Conversely, one may also find high native biodiversity in
older U.S. suburbs, featuring mature tree canopies, ornamental
fruit trees and berry bushes, and lawns that are at least
nocturnally accessible to grazing and burrowing animals. Along with
the native biodiversity will be abundant non-native species, filling
vacant niches and expanding the web of life.
The newly rediscovered ivory-billed woodpecker is in what
might be described as fragmented habitat, from which it may be
unable to expand and recover. Yet the ivory-billed woodpecker might
recover quite well as more of the wetland woodlots alongside
interstate highways mature into old growth, forming corridors that
are gradually reconnecting habitat fragments into a meandering
greenbelt ecosystem. Already these largely unplanned greenbelt
corridors have helped opossums, coyotes, and whitetailed deer to
extend their range. Grass divider strips have helped nonmigratory
Canada geese to find their way from sites where they were introduced
to be hunted to suburbs, where they are now considered common lawn
The ivory-billed woodpecker was Exhibit A for an “extinction
crisis,” because as recently as 150 years ago it was occasionally
seen throughout the Southeast. Unlike the Carolina parakeet, which
vanished during the same decades for the same reasons, the
ivory-billed woodpecker was not narrowly confined to one habitat.

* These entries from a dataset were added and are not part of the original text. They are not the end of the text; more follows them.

Lemma delete_key_present user key v env s :
  retrieve_text user key s = Some v ->
  delete_key user key env s
  = (Ret true,
     set_db (<[user := delete key (default ∅ (db s !! user))]> (db s)) s).
Proof.
  intros Hv. unfold retrieve_text in Hv.
  unfold delete_key, try_except, bind, get, put, ret; simpl.
  by rewrite Hv, bool_decide_eq_true_2 by eauto.
Qed.

Lemma delete_key_absent user key env s :
  retrieve_text user key s = None ->
  delete_key user key env s = (Ret false, s).
Proof.
  intros Hv. unfold retrieve_text in Hv.
  unfold delete_key, try_except, bind, get, put, ret; simpl.
  rewrite Hv, bool_decide_eq_false_2; [done|].
  intros [? ?]; discriminate.
Qed.

(** X1.  [store_text] succeeds exactly when the key is not there yet or
    [overwrite] is set; then the key reads as the new value and nothing
    else changes; otherwise the result is the failure [KEY_EXISTS_ADD]
    and the state is as before. *)
Theorem store_text_outcome user key value (overwrite : bool) env s :
  ∃ r s',
    store_text constants user key value overwrite env s = (Ret r, s')
    ∧ (status r = SUCCESS
       <-> retrieve_text user key s = None ∨ overwrite = true)
    ∧ (status r = SUCCESS ->
       retrieve_text user key s' = Some value
       ∧ ∀ user' key', (user', key') ≠ (user, key) ->
                       retrieve_text user' key' s' = retrieve_text user' key' s)
    ∧ (status r ≠ SUCCESS ->
       r = result FAILURE (KEY_EXISTS_ADD constants) ∧ s' = s).
Proof.
  assert (∀ s0 : Bot,
    retrieve_text user key
      (set_db (<[user := <[key := value]> (default ∅ (db s0 !! user))]> (db s0)) s0)
    = Some value
    ∧ ∀ user' key', (user', key') ≠ (user, key) ->
        retrieve_text user' key'
          (set_db (<[user := <[key := value]> (default ∅ (db s0 !! user))]> (db s0)) s0)
        = retrieve_text user' key' s0) as Hstored.
  { intros s0. split.
    - rewrite retrieve_text_insert. by rewrite bool_decide_eq_true_2.
    - intros user' key' Hne. rewrite retrieve_text_insert.
      rewrite bool_decide_eq_false_2; [done|]. intros [-> ->]. by apply Hne. }
  destruct overwrite.
  - eexists _, _. split; [apply store_text_overwrite|]. simpl.
    split; [by split; [right|]|]. split; [intros _; apply Hstored | done].
  - destruct (retrieve_text user key s) as [v|] eqn:Hv.
    + eexists _, _. split; [by eapply store_text_present|]. simpl.
      split; [split; [done | by intros [?|?]]|]. split; [done | done].
    + eexists _, _. split; [by apply store_text_absent|]. simpl.
      split; [by split; [left|]|]. split; [intros _; apply Hstored | done].
Qed.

Yet unlike the passenger pigeon, once the most abundant and broadly
ranging of all lost North American species, the ivory-billed
woodpecker was rare even according to early 19th century observers
Alexander Wilson and John James Audubon.
The ivory-billed woodpecker might be best compared to the
California condor, another widely ranging bird who is memorably
spectacular but has always been scarce. After 23 years of captive
breeding, the last 22 California condors have become a population of
240, about half living in the wild, soaring over five western
states and northern Mexico. Reintroduction has succeeded largely
because of increased human tolerance, not only of spectacular wild
megafauna but also of common “nuisance” species, both native and
non-native, whose remains form much of the condors’ diet.
The chief lesson taught by both the partial recovery of the
California condor and the rediscovery of the ivory-billed woodpecker
ought to be to appreciate wildlife of every variety. Neither species
exists today because something else was massacred to save it. Both
exist as a bonus for allowing other animals of many different kinds
the space and opportunity to thrive.